• **Your task**
Which lines come from the start of the records through the line that holds "(forall v, w"? Write them out word for word.

• **The data**

(* ===== verification/ObservabilityTheorems.v ===== *)
(** * What the operator views show

    Over the in-memory runtime: the figures of [metrics] agree with the
    cards, leases and events they summarise. *)
From Stdlib Require Import ZArith QArith Ascii String Lia.
From stdpp Require Import sorting.
From S2P Require Import Prelude Values Authority Models Graph PanelValidator SystemPanels Artifacts.
From S2P Require Import RuntimeService MemoryRuntime MemorySpec MemoryInvariant MemoryRefine.
From S2P Require Import Pydantic Observability.
Open Scope string_scope.
Open Scope list_scope.

(** ** Counting *)
Section weight.
Context {V : Type} (w : V -> nat).

(** The sum of the weights of the values of a dictionary. *)
Fixpoint weight (d : list (string * V)) : nat :=
  match d with [] => 0 | (_, v) :: d' => w v + weight d' end.

Lemma weight_bump (f : V -> V) d0 k d :
  (forall v, w (f v) = S (w v)) -> w d0 = 0 ->
  weight (dict_set k (f (default d0 (dict_get k d))) d) = S (weight d).
Proof.
  intros Hf H0. induction d as [|[k' v] d IH]; cbn.
  - rewrite Hf, H0. lia.
  - case_decide; cbn; [rewrite Hf; lia|]. rewrite IH. lia.
Qed.
End weight.

Lemma weight_group {A} (key : A -> string) l : weight length (group_by key l) = length l.
Proof.
  unfold group_by. induction l as [|x l IH] using rev_ind; [done|].
  rewrite foldl_app, length_app. cbn. rewrite (weight_bump length (fun v => v ++ [x])); [|intros; rewrite length_app; cbn; lia|done].
  rewrite IH. lia.
Qed.

Lemma weight_counts l : weight id (counts l) = length l.
Proof.
  unfold counts. induction l as [|k l IH] using rev_ind; [done|].
  rewrite foldl_app, length_app. cbn [foldl length]. unfold count_one at 1.
  rewrite (weight_bump id S) by done. lia.
Qed.

Lemma group_by_get {A} (key : A -> string) l k :
  default [] (dict_get k (group_by key l)) = py_filter (fun x => bool_decide (key x = k)) l.
Proof.
  unfold group_by. induction l as [|x l IH] using rev_ind; [done|].
  rewrite foldl_app. cbn. rewrite dict_get_set. unfold py_filter in *. rewrite List.filter_app. cbn.
  case_decide as Hk.
  - subst. rewrite bool_decide_eq_true_2 by done. cbn. by rewrite IH.
  - rewrite bool_decide_eq_false_2 by congruence. rewrite IH. by rewrite app_nil_r.
Qed.

Lemma group_by_keys {A} (key : A -> string) l :
  NoDup (dict_keys (group_by key l)) /\ forall k, k ∈ dict_keys (group_by key l) <-> k ∈ map key l.
Proof.
  unfold group_by. induction l as [|x l [Hnd Hk]] using rev_ind; [split; [apply NoDup_nil_2 | done]|].
  rewrite foldl_app. cbn [foldl]. split; [by apply dict_set_NoDup|].
  intros k. rewrite dict_set_keys_elem, Hk, map_app, elem_of_app. cbn [map].
  rewrite list_elem_of_singleton. tauto.
Qed.

Lemma weight_perm {V} (w : V -> nat) d d' : d ≡ₚ d' -> weight w d = weight w d'.
Proof. induction 1 as [|[]|[] []|]; cbn; lia. Qed.

(** ** What the operations record

    The types of the events an operation appends. *)
Definition recorded_by (o : op) : list string :=
  match o with
  | Register _ => []
  | CreateCard _ _ _ _ => ["card_created"]
  | ClaimCard _ _ _ _ => ["card_claimed"]
  | SubmitArtifact _ _ _ _ => ["artifact_submitted"]
  | RenewLease _ _ _ => ["lease_renewed"]
  | ReleaseLease _ _ _ => ["lease_released"]
  | ExpireLeases => ["lease_expired"]
  | ValidateCard _ _ _ _ _ _ _ => ["card_validated"]
  | MoveCard _ _ _ _ _ => ["card_moved"]
  | RecordEvent _ typ _ _ _ => [typ]
  end.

• **Your response**
(* ===== verification/ObservabilityTheorems.v ===== *)
(** * What the operator views show

    Over the in-memory runtime: the figures of [metrics] agree with the
    cards, leases and events they summarise. *)
From Stdlib Require Import ZArith QArith Ascii String Lia.
From stdpp Require Import sorting.
From S2P Require Import Prelude Values Authority Models Graph PanelValidator SystemPanels Artifacts.
From S2P Require Import RuntimeService MemoryRuntime MemorySpec MemoryInvariant MemoryRefine.
From S2P Require Import Pydantic Observability.
Open Scope string_scope.
Open Scope list_scope.

(** ** Counting *)
Section weight.
Context {V : Type} (w : V -> nat).

(** The sum of the weights of the values of a dictionary. *)
Fixpoint weight (d : list (string * V)) : nat :=
  match d with [] => 0 | (_, v) :: d' => w v + weight d' end.

Lemma weight_bump (f : V -> V) d0 k d :
  (forall v, w (f v) = S (w v)) -> w d0 = 0 ->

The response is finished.